Renault is an exception, posting a modest 3% rise year-to-date, although its valuation remains weak, in line with the rest of the sector.
Porsche AG stands as the only company screening a double-digit price-to-earnings ratio, yet even this is below its historical average.
Volkswagen, which has recently slashed production in Germany, marking the first closure of its factories in the country since 1938, now trades at just three times expected earnings, the lowest in its history.
The combined market valuation of Europe’s six largest car makers stands at approximately €260bn, which is less than half of Tesla’s market worth.
Falling sales across Europe
New car sales across Europe have also slumped.
According to George Galliers, an analyst at Goldman Sachs, August sales in key markets like France, Germany, Italy, and Spain recorded double-digit declines on a year-over-year basis, adjusting for selling days.
The annualised sales rate (SAAR) for these four nations dropped by 16.7%, reflecting the difficult macroeconomic environment in Europe.
“We believe visibility remains low due to political and macro uncertainties. Battery electric-vehicle sales remained under pressure posting large declines,” Galliers wrote.
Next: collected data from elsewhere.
Lemma for_each_forward (msgs : list Msg) :
  forall p s s' fw r,
    _session p = Value (Some s) ->
    deliver s msgs = (s', fw, r) ->
    exists t,
      for_each msgs forward p
      = (match r with None => Ok tt | Some e => Raise e end,
         set_session (Some s') p, t)
      /\ observable t = map OnMessage fw.
Proof.
  induction msgs as [|m ms IH]; intros p s s' fw r Hs D.
  - inversion D; subst. exists []. split; [|reflexivity].
    cbn [for_each]. unfold ret. now rewrite set_session_bound.
  - cbn [for_each deliver] in *.
    destruct (forward_bound m p Hs) as [t0 [E0 O0]].
    destruct (onMessage m s) as [s1 [e|]]; cbn [fst snd] in E0.
    + inversion D; subst.
      erewrite (bind_raise E0). exists t0. now split.
    + destruct (deliver s1 ms) as [[s2 fw2] r2] eqn:D2.
      inversion D; subst.
      erewrite (bind_ok E0).
      destruct (IH (set_session (Some s1) p) s1 s' fw2 r eq_refl D2)
        as [t1 [E1 O1]].
      rewrite E1. cbn [fst snd].
      exists (t0 ++ t1). split; [reflexivity|].
      now rewrite observable_app, O0, O1.
Qed.

Lemma try_except_ok {A} {m : M A} {h : exn -> M A} {p a p1 t1} :
  m p = (Ok a, p1, t1) -> try_except m h p = (Ok a, p1, t1).
Proof.
  intros E. unfold try_except, try_except_else, ret. rewrite E.
  now rewrite app_nil_r.
Qed.

Lemma try_except_raise {A} {m : M A} {h : exn -> M A} {p e p1 t1} :
  m p = (Raise e, p1, t1) ->
  try_except m h p
  = (fst (fst (h e p1)), snd (fst (h e p1)), t1 ++ snd (h e p1)).
Proof.
  intros E. unfold try_except, try_except_else. rewrite E.
  now destruct (h e p1) as [[? ?] ?].
Qed.

Lemma observable_abort_event p :
  observable [abort_event p] = [abort_event p].
Proof. unfold abort_event. now destruct (has_abortConnection (transport p)). Qed.

Lemma log_then_abort line p s :
  _session p = Value (Some s) ->
  exists t,
    bind (when_debug (log_msg line)) (fun _ => abort) p = (Ok tt, p, t)
    /\ observable t = [abort_event p].
Proof.
  intros H. destruct (when_debug_log line p) as [t0 [E0 O0]].
  erewrite (bind_ok E0). rewrite (abort_bound p H). cbn [fst snd].
  eexists. split; [reflexivity|].
  now rewrite observable_app, O0, observable_abort_event.
Qed.

(** One frame, with a session bound: the handler is called on the messages
    in order up to the first failure; a failure is answered by [abort] and
    nothing is raised to the caller. *)
Lemma stringReceived_bound payload p s s' fw r :
  _session p = Value (Some s) ->
  deliver s (fst (unserialize (_serializer (factory p)) payload)) = (s', fw, r) ->
  exists t,
    stringReceived payload p = (Ok tt, set_session (Some s') p, t)
    /\ observable t
       = map OnMessage fw
         ++ match frame_failure s (unserialize (_serializer (factory p)) payload) with
            | Some _ => [abort_event p]
            | None => []
            end.
Proof.
  intros Hs D. unfold stringReceived, frame_failure. rewrite D.
  destruct (when_debug_log ("RX octets: " ++ hexlify payload)%string p)
    as [t0 [E0 O0]].
  erewrite (bind_ok E0).
  destruct (for_each_forward _ p Hs D) as [t1 [E1 O1]].
  set (it := unserialize (_serializer (factory p)) payload) in *.
  assert (Hab : forall e,
             exists t,
               (match e with
                | ProtocolError _ =>
                    bind (when_debug (log_msg ("WAMP Protocol Error (" ++ str_exn e
                                ++ ") - aborting connection")%string))
                         (fun _ => abort)
                | _ =>
                    bind (when_debug (log_msg ("WAMP Internal Error (" ++ str_exn e
                                ++ ") - aborting connection")%string))
                         (fun _ => abort)
                end) (set_session (Some s') p)
               = (Ok tt, set_session (Some s') p, t)
               /\ observable t = [abort_event p]).
  { intros e.
    destruct e;
      match goal with
      | |- context [log_msg ?l] =>
          destruct (@log_then_abort l (set_session (Some s') p) s' eq_refl)
            as [t2 [E2 O2]]
      end; exists t2; split; assumption. }
  assert (Hinner :
            bind get (fun p0 => iterate (unserialize (_serializer (factory p0)) payload) forward) p
            = (match r with
               | Some e => Raise e
               | None => match snd it with Some e => Raise e | None => Ok tt end
               end, set_session (Some s') p, t1)).
  { unfold bind at 1. unfold get. fold it. unfold iterate.
    destruct r as [e|].
    - erewrite (bind_raise E1). reflexivity.
    - erewrite (bind_ok E1).
      destruct (snd it); unfold raise, ret; cbn [fst snd];
        now rewrite app_nil_r. }
  destruct r as [e|]; [|destruct (snd it) as [e|]].
  - erewrite (try_except_raise Hinner).
    destruct (Hab e) as [t2 [E2 O2]]. rewrite E2. cbn [fst snd].
    eexists. split; [reflexivity|].
    now rewrite !observable_app, O0, O1, O2.
  - erewrite (try_except_raise Hinner).
    destruct (Hab e) as [t2 [E2 O2]]. rewrite E2. cbn [fst snd].
    eexists. split; [reflexivity|].
    now rewrite !observable_app, O0, O1, O2.
  - erewrite (try_except_ok Hinner). cbn [fst snd].
    eexists. split; [reflexivity|].
    now rewrite !observable_app, O0, O1, app_nil_r.
Qed.
(** * The API client of the WROLPi web front-end (api.js)

    A shallow embedding of the [fetch]-based API client: the timeout wrapper
    [timeoutPromise], the guarded executor [apiCall], its five convenience
    wrappers and the exported operation functions, then the handlers of
    the map page (Map.js) and of the archive page (Archive.js) that call
    them, followed by the properties that hold on this code.

    JavaScript values are a first-order datatype, asynchronous functions
    are computations in a state-and-exception monad over an explicit world
    (the replies the network is going to give, the heap of Response
    objects, the timers, and the log of observable effects). The backend
    is not part of the client: a run is given the replies of the network,
    each with the time it takes, and the statements hold for all of them. *)

From Stdlib Require Import String ZArith NArith List Bool Lia PeanoNat DecimalString.
Import ListNotations.
Local Open Scope string_scope.
Local Open Scope Z_scope.
Local Open Scope list_scope.
Local Set Warnings "-register-all".

(* ================================================================== *)
(** ** JavaScript values *)
(* ================================================================== *)

(** Numbers are the integers and [NaN]: status codes, error codes, totals
    and the results of [parseInt] are all the client ever computes with.
    A [Response] is an object of the heap, named by its reference. *)
Inductive value : Type :=
| VUndefined
| VNull
| VBool (b : bool)
| VNum (n : Z)
| VNaN
| VStr (s : string)
| VArr (items : list value)
| VObj (fields : list (string * value))
| VResponse (ref : nat).

(** ToBoolean: what [if (x)], [!x] and [x || y] look at. *)
Definition truthy (v : value) : bool :=
  match v with
  | VUndefined | VNull | VNaN => false
  | VBool b => b
  | VNum n => negb (n =? 0)
  | VStr s => negb (s =? "")%string
  | VArr _ | VObj _ | VResponse _ => true
  end.

(** [a || b] *)
Definition or_else (a b : value) : value := if truthy a then a else b.

(** [a === b] where one side is a primitive; two distinct objects are
    never identical, and neither is [NaN] to itself. *)
Definition strict_eq (a b : value) : bool :=
  match a, b with
  | VUndefined, VUndefined => true
  | VNull, VNull => true
  | VBool x, VBool y => Bool.eqb x y
  | VNum x, VNum y => x =? y
  | VStr x, VStr y => (x =? y)%string
  | VResponse x, VResponse y => (x =? y)%nat
  | _, _ => false
  end.

(** [a <= b] and [a < b] on numbers; a comparison with anything that is
    not a number here ([undefined] becomes [NaN]) is false. *)
Definition num_le (a b : value) : bool :=
  match a, b with VNum x, VNum y => x <=? y | _, _ => false end.
Definition num_lt (a b : value) : bool :=
  match a, b with VNum x, VNum y => x <? y | _, _ => false end.

(** Own properties of an object literal or of a parsed JSON object. *)
Fixpoint obj_get (k : string) (fields : list (string * value)) : value :=
  match fields with
  | [] => VUndefined
  | (k', v) :: rest => if (k =? k')%string then v else obj_get k rest
  end.

Fixpoint obj_has (k : string) (fields : list (string * value)) : bool :=
  match fields with
  | [] => false
  | (k', _) :: rest => (k =? k')%string || obj_has k rest
  end.

Fixpoint obj_replace (k : string) (v : value) (fields : list (string * value))
  : list (string * value) :=
  match fields with
  | [] => []
  | (k', v') :: rest =>
      if (k =? k')%string then (k', v) :: rest else (k', v') :: obj_replace k v rest
  end.

(** [o[k] = v]: an existing key keeps its place, a new one goes last. *)
Definition obj_set (k : string) (v : value) (fields : list (string * value))
  : list (string * value) :=
  if obj_has k fields then obj_replace k v fields else fields ++ [(k, v)].

(** [delete o[k]] *)
Fixpoint obj_delete (k : string) (fields : list (string * value))
  : list (string * value) :=
  match fields with
  | [] => []
  | (k', v') :: rest =>
      if (k =? k')%string then obj_delete k rest else (k', v') :: obj_delete k rest
  end.

(* ================================================================== *)
(** ** Errors, responses, requests, notifications *)
(* ================================================================== *)

(** The errors this module can see, by where they are made. *)
Inductive error : Type :=
| PromiseTimeout                  (* new Error("promise timeout"), made by the timer *)
| FetchRejected (reason : string) (* what fetch rejected with: the network failed *)
| JsonSyntaxError                 (* response.json() on a body that is not JSON *)
| TypeError (what : string)       (* a property of undefined or null, a used body, ... *)
| DownloaderRequired.             (* new Error('downloader is required, but was not provided') *)

(** A [Response]: its status, its body as [response.json()] would parse it
    ([None]: no body, or a body that is not JSON), and whether the body
    has been read. *)
Record Response : Type := mkResponse {
  status : Z;
  body : option value;
  bodyUsed : bool
}.

(** The [init] argument of fetch: [{method}] or [{method, body}]. *)
Record Init : Type := mkInit {
  method : string;
  init_body : option string
}.

(** The argument of [toast]. *)
Record Toast : Type := mkToast {
  toast_type : string;
  title : string;
  description : value;
  time : Z
}.

Inductive console_level : Type := LError | LDebug | LLog.

Inductive console_arg : Type :=
| CStr (s : string)
| CVal (v : value)
| CErr (e : error).

(** The observable effects, in the order they happen. *)
Inductive event : Type :=
| EvFetch (url : string) (init : Init)
| EvToast (t : Toast)
| EvConsole (level : console_level) (args : list console_arg).

(* ================================================================== *)
(** ** The world *)
(* ================================================================== *)

(** What the network does with one request: a response or a failure after
    [t] milliseconds, or nothing ever. A response comes with its body,
    as [response.json()] will parse it: the body is there when the
    response is. A body that stalls after the headers have come in is not
    among these replies; the executor has cleared its timer by then, so
    on such a network a call that reads the body would wait. The
    statements below therefore say what a call returns or throws on the
    replies of this type, and that it does not wait when the reply fails
    to come in time; they never say that a call ends on every network. *)
Inductive net_reply : Type :=
| Responds (t : N) (st : Z) (b : option value)
| Fails (t : N) (reason : string)
| Silent.

(** A one-shot timer is armed by setTimeout, and leaves the list of the
    active timers either by firing or by clearTimeout. *)
Inductive timer_status : Type := Armed | Fired | Cleared.

Record World : Type := mkWorld {
  network : list net_reply;     (* the replies to the fetches to come, in order *)
  timer_first_on_tie : bool;    (* which task runs first when both are due at once *)
  heap : list Response;         (* the Response objects, by reference *)
  timers : list timer_status;   (* every timer ever set, by id *)
  events : list event           (* the log *)
}.

Definition log (ev : event) (w : World) : World :=
  mkWorld (network w) (timer_first_on_tie w) (heap w) (timers w) (events w ++ [ev]).

Definition alloc (r : Response) (w : World) : World :=
  mkWorld (network w) (timer_first_on_tie w) (heap w ++ [r]) (timers w) (events w).

Definition set_heap (h : list Response) (w : World) : World :=
  mkWorld (network w) (timer_first_on_tie w) h (timers w) (events w).
Lemma month_day_spec (doy : Z) :
  0 <= doy <= 365 ->
  let '(shift, m, d) := month_day doy in
  0 <= shift <= 1 /\ 1 <= m <= 12 /\ 1 <= d <= 31 /\
  (doy < 365 -> date_compare (shift, m, d) (month_day (doy + 1)) = Lt) /\
  (364 <= doy -> shift = 1 /\ m = 2).
Proof.
  intro Hdoy.
  assert (Hc := all_from_spec month_day_checked 366 0 month_days_checked doy ltac:(lia)).
  unfold month_day_checked in Hc. destruct (month_day doy) as [[shift m] d].
  apply andb_true_iff in Hc. destruct Hc as [Hc Hlast].
  apply andb_true_iff in Hc. destruct Hc as [Hc Hnext].
  apply andb_true_iff in Hc. destruct Hc as [Hc H6].
  apply andb_true_iff in Hc. destruct Hc as [Hc H5].
  apply andb_true_iff in Hc. destruct Hc as [Hc H4].
  apply andb_true_iff in Hc. destruct Hc as [Hc H3].
  apply andb_true_iff in Hc. destruct Hc as [H1 H2].
  apply Z.leb_le in H1, H2, H3, H4, H5, H6.
  split; [lia|]. split; [lia|]. split; [lia|]. split.
  - intro Hlt. apply orb_true_iff in Hnext. destruct Hnext as [H|H].
    + apply Z.eqb_eq in H. lia.
    + destruct (date_compare (shift, m, d) (month_day (doy + 1))); congruence.
  - intro Hge. apply orb_true_iff in Hlast. destruct Hlast as [H|H].
    + apply Z.ltb_lt in H. lia.
    + apply andb_true_iff in H. destruct H as [Hs Hm].
      apply Z.eqb_eq in Hs, Hm. auto.
Qed.

Lemma year_start_lt (y y' : Z) : y < y' -> year_start y < year_start y'.
Proof. intro H0. unfold year_start. Z.div_mod_to_equations. lia. Qed.

Lemma date_compare_shift (k y1 m1 d1 y2 m2 d2 : Z) :
  date_compare (y1 + k, m1, d1) (y2 + k, m2, d2) = date_compare (y1, m1, d1) (y2, m2, d2).
Proof.
  unfold date_compare. rewrite (Z.add_comm y1 k), (Z.add_comm y2 k), Z.add_compare_mono_l.
  reflexivity.
Qed.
The broader European car market is being weighed down by political uncertainties, rising inflation, and higher interest rates, all of which are affecting consumer spending.
In addition, electric vehicle (EV) sales, once a bright spot, are now facing hurdles due to high purchase prices and faster depreciation compared to traditional internal combustion engine (ICE) vehicles.
Germany’s declining competitiveness
The German automotive industry, which forms the backbone of Europe’s car market, has been particularly hard-hit by external competition.
Dr. Cyrus de la Rubia, chief economist at Hamburg Commercial Bank, highlighted key challenges affecting German car manufacturers: “The most significant factor impacting the German manufacturing sector is the increasing loss of global market share of German car and machinery producers to competitors in China.
“Unfortunately, this problem is here to stay.”
European carmakers all saw their market shares in battery electric-vehicle decline in 2024, as the latest Bank of America’s Global EV Tracker shows.
Stellantis’ market share dropped from 4.0% a year ago to 2.7% in July, and Volkswagen fell to 6.6% from 7.5%, while Mercedes-Benz saw its share shrink to just 1.9%.
Higher costs, slowing EV adoption
One of the significant challenges for the European auto industry is the high cost of EVs relative to ICE vehicles.
Despite offering lower running costs, the initial purchase price of battery electric vehicles remains about 20% higher than their internal combustion engine counterparts in major markets like Germany and France, even after government subsidies.
This higher cost, along with rapid advancements in EV technology, has resulted in faster depreciation of older models, further discouraging widespread EV adoption.
As Europe grapples with macroeconomic uncertainties and fierce competition from Asia, its car makers face an uphill battle to regain market confidence.